Over the past decade, a growing literature has emerged which suggests that not all antihypertensive agents reduce cardiovascular disease to the same extent.8 For example, despite comparable blood pressure reduction, alpha-blockers2 and beta-blockers9 do not reduce cardiovascular risk to the same extent as other antihypertensive agents. As such, they are no longer recommended as initial treatment for hypertension.1 Therefore, it is not appropriate to extrapolate a proxy endpoint of blood pressure reduction to a clinical endpoint of cardiovascular events. While plausible, it is unknown whether the 3 mm Hg systolic blood pressure reduction attributed to triamterene, in the current study, would lead to a reduction in cardiovascular events. A single randomized trial of triamterene in combination with HCTZ that evaluated cardiovascular outcomes demonstrated a reduction in cardiovascular, but not total, mortality.10
I applaud this study by Tu and colleagues for the novel approach to an important clinical question. They have shown that triamterene most likely reduces blood pressure modestly when given in combination with HCTZ alone, or in combination with other antihypertensive agents.
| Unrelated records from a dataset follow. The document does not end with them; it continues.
(** Every container has a name of its own, and the monitors know it by that
    name: what a worker's listener answers is read as the name that
    [workers.yaml] gives, never as the gateway's, so that an answer clears the
    failures counted under the name that is pinged and restarted; and the
    peers of a monitor are the containers of the other monitors. *)
Theorem deployment_names topo : deployable topo ->
  NoDup (writeWorkersYAML (generateWorkers topo) (generateMonitors topo)) /\
  (forall w, w ∈ generateWorkers topo -> str_len (wiPrefix w) <= 250 -> wiAmount w < 2 ^ 32 -> forall worker m,
    pingWorker worker (Some (Listen_payload (wiPrefix w) (ID w))) = Ok (ContainerName w, true) /\
    failures (handleResult (ContainerName w) true m) !! ContainerName w = Some 0) /\
  (forall m, m ∈ generateMonitors topo -> forall name,
    name ∈ (fun p => containerOf (miPrefix m) (peer_id p)) <$> peers (newBully (miAmount m) (miID m)) <->
    name ∈ miContainerName <$> generateMonitors topo /\ name <> miContainerName m).
Proof.
  intros Htopo. assert (Byte.x5f ∉ str_bytes "monitor" /\ Byte.x5f ∉ str_bytes "gateway") as [Hmon Hgw] by (split; decided).
  assert (forall w, w ∈ generateWorkers topo -> exists stage wd, wiPrefix w = prefixOf stage wd /\ 0 <= ID w < wiAmount w) as Hworker.
  { intros w Hw. apply worker_iff in Hw as (stage & defs & i & wd & id & _ & _ & Hid & ->). by exists stage, wd. }
  split_and!.
  - unfold writeWorkersYAML. rewrite monitor_names. apply NoDup_app. split_and!.
    + apply NoDup_fmap_2_strong; [|apply (NoDup_fmap_1 (fun w => (wiPrefix w, ID w))); rewrite workers_replicas; by apply replicas_nodup, Htopo].
      intros w w' Hw Hw'. by apply (container_unique topo); [apply Htopo|..].
    + intros x Hx Hy. apply list_elem_of_fmap in Hx as (w & -> & Hw), Hy as (id & Heq & Hid). apply elem_of_ids in Hid.
      destruct (worker_name topo w Hw) as [Hn Hi]. destruct (Hworker w Hw) as (stage & wd & Hp & _).
      rewrite Hn, Hp in Heq. apply containerOf_inj in Heq as [Heq _]; [|lia..]. by apply prefix_other in Heq.
    + apply NoDup_fmap_2_strong; [|apply NoDup_seqZ]. intros i j Hi%elem_of_ids Hj%elem_of_ids Heq. by apply containerOf_inj in Heq as [_ Heq]; [|lia..].
  - intros w Hw Hlen Ham worker m. destruct (worker_name topo w Hw) as [Hn Hi]. destruct (Hworker w Hw) as (stage & wd & Hp & Hid).
    destruct (ping_identifies (wiPrefix w) (ID w) worker Hlen) as (answer & [= <-] & Hping); [unfold in_uint; lia|]. split; [by rewrite Hn|].
    assert (normalizeMonitorKey (ContainerName w) = ContainerName w) as Hk.
    { unfold normalizeMonitorKey. rewrite decide_False; [done|]. intros Heq. rewrite Hn, Hp in Heq.
      change gatewayMonitorReportedKey with (containerOf "gateway" 0) in Heq. apply containerOf_inj in Heq as [Heq _]; [|lia..]. by apply prefix_other in Heq. }
    unfold handleResult. rewrite Hk. cbn. apply lookup_insert_eq.
  - intros m Hm name. unfold generateMonitors in Hm. apply list_elem_of_fmap in Hm as (id & -> & Hid). cbn [miPrefix miAmount miID miContainerName].
    apply elem_of_ids in Hid. rewrite monitor_names. unfold newBully, New. cbn [peers]. rewrite <- list_fmap_compose, !list_elem_of_fmap. unfold compose. cbn [peer_id].
    assert (forall j, j ∈ filter (fun j => j <> id) (Z.of_nat <$> seq 0 (Z.to_nat (monitorAmount topo))) <-> j <> id /\ 0 <= j < monitorAmount topo) as Hpeer.
    { intros j. rewrite list_elem_of_filter, list_elem_of_fmap. setoid_rewrite elem_of_seq. split; [intros [? (n & -> & ?)]; split; [done|lia]|].
      intros [? ?]. split; [done|]. exists (Z.to_nat j). lia. }
    setoid_rewrite Hpeer. setoid_rewrite elem_of_ids. split.
    + intros (j & -> & Hne & Hj). split; [by exists j|]. intros Heq. apply containerOf_inj in Heq as [_ Heq]; [done|lia..].
    + intros [(j & -> & Hj) Hne]. exists j. split; [done|]. split; [|done]. by intros ->.
Qed.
The effect on cardiovascular outcomes is unknown. Given the potential for improved adherence, and the modest blood pressure effect, the addition of triamterene remains an acceptable alternative to potassium replacement for patients who develop hypokalemia while taking thiazide diuretics for the treatment of hypertension. The available evidence is not sufficient to recommend triamterene as the preferred strategy for thiazide induced hypokalemia.
Acknowledgments
Conflict of Interest
Dr. Smetana declares that he does not have a financial conflict of interest.